Encyclopedia of Life launched, prepare to wait in line

Like a tourist attraction on opening day, the Encyclopedia of Life today opened its site to the public, and was promptly swamped with visitiors.

The project was announced in May of 2007, and undertook the massive initial task of cataloguing every single of the 1.8 million living animal species upon the Earth today. The first 30,000 pages of data were unveiled this morning, and by midday, the site was inaccessible due to the heavy traffic it was seeing. As of press time, the site was still unreachable.

Philanthropic sponsors The John D. and Catherine T. Macarthur Foundation and the Alfred P. Sloan Foundation contributed a total of $50 million to the fund the project, and it is expected to total $110.5 million in cost, and take another 10 years to build the complete database.

After achieving its initial goal of cataloguing every animal, the site will grow to incorporate every plant, fungus, and microorganism on Earth.

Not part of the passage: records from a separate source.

(** X17.  [/api/data] shows what the engine has stored.  After any number
    of cycles from the start of the process (none, or cycles in which
    every call failed, included), a request for [/api/data] (with or
    without a query string) is answered 200, without any change to the
    process, with one entry for every crossing and every route of the
    table, in the order of the table, each route with the latest reading
    of its array: the last reading ever appended for the route, and
    [null] when there is none.  For a route whose routing call resolved
    in the last cycle, that is the reading of that cycle. *)
Theorem api_data_latest
    (crossings : list V3.Crossing.t) (cfg : V3.Config) (disk_files : gmap string string)
    (ticks : list V3.Upstream)
    (user pass : string) (base64 : string -> string)
    (mainMarkup : option V3.Weather.t -> Node V3.World string)
    (detailChart : nat -> Node V3.World string)
    (detailMarkup : nat -> string -> option V3.Weather.t -> Node V3.World string)
    (disk : string -> option string) (query auth : option string) :
  let start := V3.boot crossings disk_files in
  let w := exec (V3.cycles crossings cfg ticks) start in
  let url := "/api/data" +:+ match query with Some q => "?" +:+ q | None => "" end in
  let data :=
    imap (fun ci c =>
            V3_http.CrossingJson.make (V3.Crossing.id c) (V3.Crossing.name c)
              (imap (fun ri r =>
                       V3_http.RouteJson.make (Route.name r)
                         (V3.latest (V3.readings (mem w)) ci ri))
                    (V3.Crossing.routes c)))
         crossings in
  V3_http.onRequest crossings user pass base64 mainMarkup detailChart detailMarkup disk
    (V3_http.Request.make url auth) w
  = (Normal (V3_http.Response.make 200 [("Content-Type", "application/json")]
               (V3_http.Json data)), w)
  /\ List.length data = List.length crossings
  /\ (forall ci c ri r,
        crossings !! ci = Some c -> V3.Crossing.routes c !! ri = Some r ->
        data !! ci ≫= (fun entry => V3_http.CrossingJson.routes entry !! ri)
        = Some (V3_http.RouteJson.make (Route.name r)
                  (last (V3_history crossings cfg ci ri ticks start))))
  /\ (forall earlier up ci c ri r m,
        ticks = (earlier ++ [up])%list ->
        crossings !! ci = Some c -> V3.Crossing.routes c !! ri = Some r ->
        eval (V3.fetchRoute cfg (Route.origin r) (Route.dest r) (V3.routing up ci ri))
             (exec (V3.cycles crossings cfg earlier) start) = Normal m ->
        exists row : V3.Row.t,
          data !! ci ≫= (fun entry => V3_http.CrossingJson.routes entry !! ri)
          = Some (V3_http.RouteJson.make (Route.name r) (Some row))
          /\ V3.Row.timestamp row = V3.stamp up ci ri
          /\ V3.Row.trafficMin row = Measurement.trafficMin m
          /\ V3.Row.normalMin row = Measurement.normalMin m).
Proof.
  intros start w url data.
  assert (Hw : w = V3_run crossings cfg ticks start).
  { unfold w, exec. now rewrite V3_cycles_run. }
  assert (Hshape : V3_shaped crossings (V3.readings (mem w))).
  { rewrite Hw. apply V3_run_shaped, V3_boot_shaped. }
  assert (Hentry : forall ci c ri r,
             crossings !! ci = Some c -> V3.Crossing.routes c !! ri = Some r ->
             data !! ci ≫= (fun entry => V3_http.CrossingJson.routes entry !! ri)
             = Some (V3_http.RouteJson.make (Route.name r)
                       (V3.latest (V3.readings (mem w)) ci ri))).
  { intros ci c ri r Hc Hr. unfold data.
    rewrite list_lookup_imap, Hc. simpl. now rewrite list_lookup_imap, Hr. }
  split; [|split; [|split]].
  - assert (Hpath : V3_http.path (V3_http.Request.make url auth) = "/api/data").
    { unfold url. destruct query as [q|].
      - now apply path_query.
      - rewrite append_empty_r. now apply path_plain. }
    unfold V3_http.onRequest. rewrite Hpath. simpl.
    unfold mbind, Node_bind. now rewrite apiData_run.
  - unfold data. apply length_imap.
  - intros ci c ri r Hc Hr. rewrite (Hentry ci c ri r Hc Hr). do 2 f_equal.
    rewrite Hw. now apply (V3_run_latest crossings cfg disk_files ticks ci c ri r).
  - intros earlier up ci c ri r m Hticks Hc Hr Hm. rewrite V3_eval_fetchRoute in Hm.
    assert (Hearlier : V3_shaped crossings
                         (V3.readings (mem (V3_run crossings cfg earlier start)))).
    { apply V3_run_shaped, V3_boot_shaped. }
    destruct (Hearlier ci c ri r Hc Hr) as [arr Harr].
    pose proof (V3_checkAll_latest crossings cfg up ci c ri r _ m arr Hc Hr Hm Harr) as Hlatest.
    assert (Hstep : w = exec (V3.checkAll crossings cfg up) (V3_run crossings cfg earlier start)).
    { rewrite Hw, Hticks. unfold V3_run. now rewrite foldl_snoc. }
    rewrite <- Hstep in Hlatest.
    exists (V3_row up (cycle_weather up (V3_run crossings cfg earlier start)) ci ri m).
    split; [|repeat split]. rewrite (Hentry ci c ri r Hc Hr). now rewrite Hlatest.
Qed.

Lemma api_data_latest_witness :
  let fresh := exec (V3.cycles V3.CROSSINGS demo_config []) demo_world in
  let w := exec (V3.cycles V3.CROSSINGS demo_config [split_up3]) demo_world in
  let entry (data : list V3_http.CrossingJson.t) (ci ri : nat) :=
    V3_http.RouteJson.latest
      <$> (data !! ci ≫= (fun entry => V3_http.CrossingJson.routes entry !! ri)) in
  (exists data : list V3_http.CrossingJson.t,
      V3_http.onRequest V3.CROSSINGS "admin" "" base64_text blank_main blank_chart blank_detail
        always_writable (V3_http.Request.make "/api/data" None) fresh
      = (Normal (V3_http.Response.make 200 [("Content-Type", "application/json")]
                   (V3_http.Json data)), fresh)
      /\ List.length data = 2%nat
      /\ entry data 0%nat 1%nat = Some None)
  /\ (exists data : list V3_http.CrossingJson.t,
        V3_http.onRequest V3.CROSSINGS "admin" "" base64_text blank_main blank_chart blank_detail
          always_writable (V3_http.Request.make "/api/data?pretty=1" None) w
        = (Normal (V3_http.Response.make 200 [("Content-Type", "application/json")]
                     (V3_http.Json data)), w)
        /\ entry data 0%nat 0%nat = Some None
        /\ fmap (fmap V3.Row.trafficMin) (entry data 0%nat 1%nat) = Some (Some 17)).
Proof.
  intros fresh w entry. split.
  - destruct (api_data_latest V3.CROSSINGS demo_config ∅ [] "admin" "" base64_text
                blank_main blank_chart blank_detail always_writable None None)
      as (Hrun & Hlen & Hlast & _).
    eexists. split; [exact Hrun|]. split; [exact Hlen|].
    unfold entry. now rewrite (Hlast 0%nat metehan 1%nat north_to_south eq_refl eq_refl).
  - destruct (api_data_latest V3.CROSSINGS demo_config ∅ [split_up3] "admin" "" base64_text
                blank_main blank_chart blank_detail always_writable (Some "pretty=1") None)
      as (Hrun & _ & Hlast & Hcycle).
    eexists. split; [exact Hrun|]. split.
    + unfold entry. now rewrite (Hlast 0%nat metehan 0%nat south_to_north eq_refl eq_refl).
    + destruct (Hcycle [] split_up3 0%nat metehan 1%nat north_to_south
                  (measurement_of (Api.mkSummary 1020 (Some 540) None 4200))
                  eq_refl eq_refl eq_refl eq_refl) as (row & Hentry & _ & Htraffic & _).
      unfold entry. rewrite Hentry. simpl. now rewrite Htraffic.
Defined.

(** ** The chart of the dashboard (v2) *)

Lemma lastn_lastn {A : Type} (l : list A) (n m : nat) :
  (n <= m)%nat -> lastn n (lastn m l) = lastn n l.
Proof.
  intros H. unfold lastn. rewrite length_drop, drop_drop. f_equal. lia.
Qed.
Lemma login_keeps_the_session_id_witness :
  sessions bob_logged_in !! 1%nat = Some (mkSession (Some bob_identity)) /\
  set_cookie
    (fst (app (bcrypt := test_bcrypt)
            (mkRequest POST path_login bob_token
                       (mkBody (Some "admin") (Some "admin"))) bob_logged_in))
  = None /\
  sessions
    (snd (app (bcrypt := test_bcrypt)
            (mkRequest POST path_login bob_token
                       (mkBody (Some "admin") (Some "admin"))) bob_logged_in))
    !! 1%nat
  = Some (mkSession (Some (mkIdentity 1 "admin" "admin"))).
Proof.
  assert (Hs : sessions bob_logged_in !! 1%nat
               = Some (mkSession (Some bob_identity)))
    by (vm_compute; reflexivity).
  destruct (login_keeps_the_session_id (bcrypt := test_bcrypt) 1%nat _
              "admin" "admin" (mkUser 1 "admin" "$2b$10$admin" 2)
              (mkRole 2 "admin") bob_logged_in Hs eq_refl eq_refl eq_refl
              eq_refl) as (Hcookie & Hsame & _).
  exact (conj Hs (conj Hcookie Hsame)).
Defined.

Lemma admin_guard_rejections_are_uncaught_witness :
  current_user bob_token (with_faults [Some store_down] bob_logged_in)
  = Some bob_identity /\
  fst (app (bcrypt := test_bcrypt)
         (mkRequest GET path_admin bob_token no_form)
         (with_faults [Some store_down] bob_logged_in))
  = mkResponse (ErrorPage (ConnectionError store_down)) None /\
  fst (app (bcrypt := test_bcrypt)
         (mkRequest GET path_admin bob_token no_form)
         (with_runtime Express4 (with_faults [Some store_down] bob_logged_in)))
  = mkResponse (Unanswered (ConnectionError store_down)) None /\
  exists e : JsError,
    fst (app (bcrypt := test_bcrypt)
           (mkRequest GET path_admin bob_token no_form)
           (with_db orphaned bob_logged_in))
    = mkResponse (ErrorPage e) None.
Proof.
  assert (Hc : current_user bob_token
                 (with_faults [Some store_down] bob_logged_in)
               = Some bob_identity) by (vm_compute; reflexivity).
  assert (Hc4 : current_user bob_token
                  (with_runtime Express4
                     (with_faults [Some store_down] bob_logged_in))
                = Some bob_identity) by (vm_compute; reflexivity).
  assert (Hc' : current_user bob_token (with_db orphaned bob_logged_in)
                = Some bob_identity) by (vm_compute; reflexivity).
  split; [exact Hc |]. split; [| split].
  - exact (proj1 (admin_guard_rejections_are_uncaught
                    (bcrypt := test_bcrypt) bob_token no_form
                    bob_identity _ Hc)
             store_down [] eq_refl).
  - exact (proj1 (admin_guard_rejections_are_uncaught
                    (bcrypt := test_bcrypt) bob_token no_form
                    bob_identity _ Hc4)
             store_down [] eq_refl).
  - exact (proj1 (proj2 (admin_guard_rejections_are_uncaught
                           (bcrypt := test_bcrypt) bob_token no_form
                           bob_identity _ Hc'))
             (mkUser 2 "bob" "$2b$10$secret" 1) eq_refl eq_refl eq_refl).
Defined.
Lemma redirects_key_spelling_witness :
  redirects {[ "/a" := "b" ]} (Sample.request "/a" "") Sample.ctx
  = redirects {[ "a" := "b" ]} (Sample.request "/a" "") Sample.ctx.
Proof.
  apply (redirects_key_spelling {[ "/a" := "b" ]} {[ "a" := "b" ]} "a" "b"
           (Sample.request "/a" "") Sample.ctx).
  - reflexivity.
  - discriminate.
  - reflexivity.
  - reflexivity.
  - reflexivity.
Defined.

(** ** The normalizer, again *)

Section Trailing.

Lemma slice_0_neg1_length s :
  endsWith_slash s = true ->
  String.length (slice_0_neg1 s) + 1 = String.length s.
Proof.
  unfold endsWith_slash. induction s as [|a s IH]; [done|].
  destruct s as [|b s]; [done|].
  intros H. change (S (String.length (slice_0_neg1 (String b s)) + 1)
                    = S (String.length (String b s))).
  f_equal. by apply IH.
Qed.

(** A path from which cutting the first character leaves [key] ends the
    way [key] does. *)
Lemma slice_1_trailing path key :
  1 < String.length key -> endsWith_slash key = true ->
  slice_1 path = key ->
  1 < String.length path /\ endsWith_slash path = true.
Proof.
  intros Hlen Hslash Hcut. destruct path as [|a path]; cbn in Hcut; subst.
  - cbn in Hlen. lia.
  - split; [cbn; lia|]. by destruct key.
Qed.

End Trailing.

(** X14.  The redirect of the normalizer cannot loop: its target has a
    path that is one character shorter and not empty; and the paths ["/"]
    and [""] are never redirected, they go to the chain. *)
Theorem normalizer_shortens_path deps state req conn :
  (has_trailing_slash req ->
   exists r res path,
     createBlogHandler deps state req conn = Some r
     /\ completion r = Normal res
     /\ get_header "location" res
        = Some (Http.href (set_pathname (req_url req) path))
     /\ String.length path + 1 = String.length (pathname (req_url req))
     /\ path <> "")
  /\ (pathname (req_url req) = "/" \/ pathname (req_url req) = "" ->
      createBlogHandler deps state req conn
      = composeMiddlewares state req conn (handler deps)).
Proof.
  split.
  - intros Htrail. rewrite createBlogHandler_trailing by done.
    eexists _, _, (slice_0_neg1 (pathname (req_url req))).
    split; [reflexivity|]. cbn. split; [done|]. split; [done|].
    destruct Htrail as [Hlen Hslash].
    pose proof (slice_0_neg1_length _ Hslash) as Hcut.
    split; [done|]. intros Hnil. rewrite Hnil in Hcut. cbn in Hcut. lia.
  - intros Hroot. apply createBlogHandler_no_trailing.
    intros [Hlen _]. destruct Hroot as [Hroot|Hroot];
      rewrite Hroot in Hlen; cbn in Hlen; lia.
Qed.

Lemma normalizer_shortens_path_witness :
  (exists r res,
     createBlogHandler (Sample.deps false) (Sample.with_middlewares [])
       (Sample.request "/a//" "") Sample.CONN_INFO = Some r
     /\ completion r = Normal res
     /\ get_header "location" res = Some "https://blog.deno.dev/a/")
  /\ createBlogHandler (Sample.deps false) (Sample.with_middlewares [])
       (Sample.request "/" "") Sample.CONN_INFO
     = composeMiddlewares (Sample.with_middlewares [])
         (Sample.request "/" "") Sample.CONN_INFO (handler (Sample.deps false)).
Proof.
  destruct (normalizer_shortens_path (Sample.deps false)
              (Sample.with_middlewares []) (Sample.request "/a//" "")
              Sample.CONN_INFO) as [Hcut _].
  destruct (normalizer_shortens_path (Sample.deps false)
              (Sample.with_middlewares []) (Sample.request "/" "")
              Sample.CONN_INFO) as [_ Hroot].
  split.
  - destruct Hcut as (r & res & path & Hr & Hc & _).
    + split; [vm_compute; lia|reflexivity].
    + exists r, res. split; [exact Hr|]. split; [exact Hc|].
      vm_compute in Hr. injection Hr as <-. injection Hc as <-. reflexivity.
  - apply Hroot. by left.
Defined.

(** X15.  A key of the redirect map that is longer than one character and
    ends with the separator never takes effect: a request whose pathname,
    or pathname without its first character, is that key is answered by
    the normalizer before any middleware runs. *)
Theorem trailing_separator_key_never_matches deps state req conn key :
  1 < String.length key ->
  endsWith_slash key = true ->
  pathname (req_url req) = key \/ slice_1 (pathname (req_url req)) = key ->
  createBlogHandler deps state req conn
  = Some (mkResult
            (Normal (Response_redirect
                       (Http.href (set_pathname (req_url req)
                                     (slice_0_neg1 (pathname (req_url req)))))
                       307))
            [] []).
Proof.
  intros Hlen Hslash Hkey. apply createBlogHandler_trailing.
  unfold has_trailing_slash.
  destruct Hkey as [Hfull|Hcut]; [by rewrite Hfull|].
  by apply (slice_1_trailing _ key).
Qed.

Lemma trailing_separator_key_never_matches_witness :
  createBlogHandler (Sample.deps false)
    (Sample.with_middlewares [redirects {[ "docs/" := "manual" ]}])
    (Sample.request "/docs/" "") Sample.CONN_INFO
  = Some (mkResult
            (Normal (mkResponse 307
                       [("location", "https://blog.deno.dev/docs")] None))
            [] []).
Proof.
  apply (trailing_separator_key_never_matches (Sample.deps false)
           (Sample.with_middlewares [redirects {[ "docs/" := "manual" ]}])
           (Sample.request "/docs/" "") Sample.CONN_INFO "docs/").
  - vm_compute. lia.
  - reflexivity.
  - right. reflexivity.
Defined.

(** ** The index page *)

Section IndexPage.

Variable deps : Deps.

(** The options the inner handler gives [html] on the root path. *)
Lemma handler_root_options req ctx :
  pathname (req_url req) = "/" ->
  exists options,
    handler deps req ctx = lift (html deps options)
    /\ html_title options = default "My Blog" (title (state ctx))
    /\ html_lang options = default "en" (lang (state ctx))
    /\ (favicon (state ctx) = None ->
        html_links options
        = [mkLinkTag
             (match canonicalUrl (state ctx) with
              | Some (String a s) => String a s
              | _ => origin (req_url req)
              end +:+ "/") "canonical" None None])
    /\ html_styles options
       = match style (state ctx) with
         | Some (String a s) => [String a s]
         | _ => []
         end
    /\ html_scripts options
       = (if IS_DEV deps then Some [mkScript "/hmr.js"] else None)
    /\ html_meta options
       = [ ("theme-color",
            match theme (state ctx) with
            | Some dark => MetaString "#000"
            | _ => MetaNull
            end);
           ("description", meta_of (description (state ctx)));
           ("og:title", meta_of (title (state ctx)));
           ("og:description", meta_of (description (state ctx)));
           ("og:image",
            match ogImage (state ctx) with
            | Some (OgString s) => MetaString s
            | Some (OgObject url _) => MetaString url
            | None => meta_of (cover (state ctx))
            end);
           ("twitter:title", meta_of (title (state ctx)));
           ("twitter:description", meta_of (description (state ctx)));
           ("twitter:image",
            match ogImage (state ctx) with
            | Some (OgString s) => MetaString s
            | Some (OgObject url _) => MetaString url
            | None => meta_of (cover (state ctx))
            end);
           ("twitter:card",
            match ogImage (state ctx) with
            | Some (OgString (String _ _)) => MetaString "summary_large_image"
            | Some (OgObject (String _ _) card) => MetaString card
            | _ => MetaUndefined
            end) ].
Proof.
  intros Hroot. unfold handler. rewrite Hroot.
  rewrite !andb_false_r. cbn [String.eqb Ascii.eqb]. cbn match.
  eexists. split; [reflexivity|]. cbn.
  split; [done|]. split; [done|]. split; [by intros ->|].
  split; [done|]. split; [done|].
  by destruct (ogImage (state ctx)) as [[[|? ?]|[|? ?] ?]|].
Qed.

(** The run of a program that only lifts a completion. *)
Lemma run_queue_lift c handlers :
  run_queue (lift c) handlers = Some (mkResult c handlers []).
Proof. destruct c; [apply run_queue_Return|apply run_queue_Throw]. Qed.

End IndexPage.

The project already has support from the Biodiversity Heritage Library, a consortium of 10 of the world's leading collections of flora and fauna: The American Museum of Natural History, The Field Museum, The Smithsonian Institution, Harvard University Botany Libraries, Harvard University, Ernst Mayr Library of the Museum of Comparative Zoology, Marine Biological Laboratory of the Woods Hole Oceanographic Institute,The Natrual History Museum, Missouri Botanical Garden, The New York Botanical Garden, and The Royal Botanic Gardens --Kew.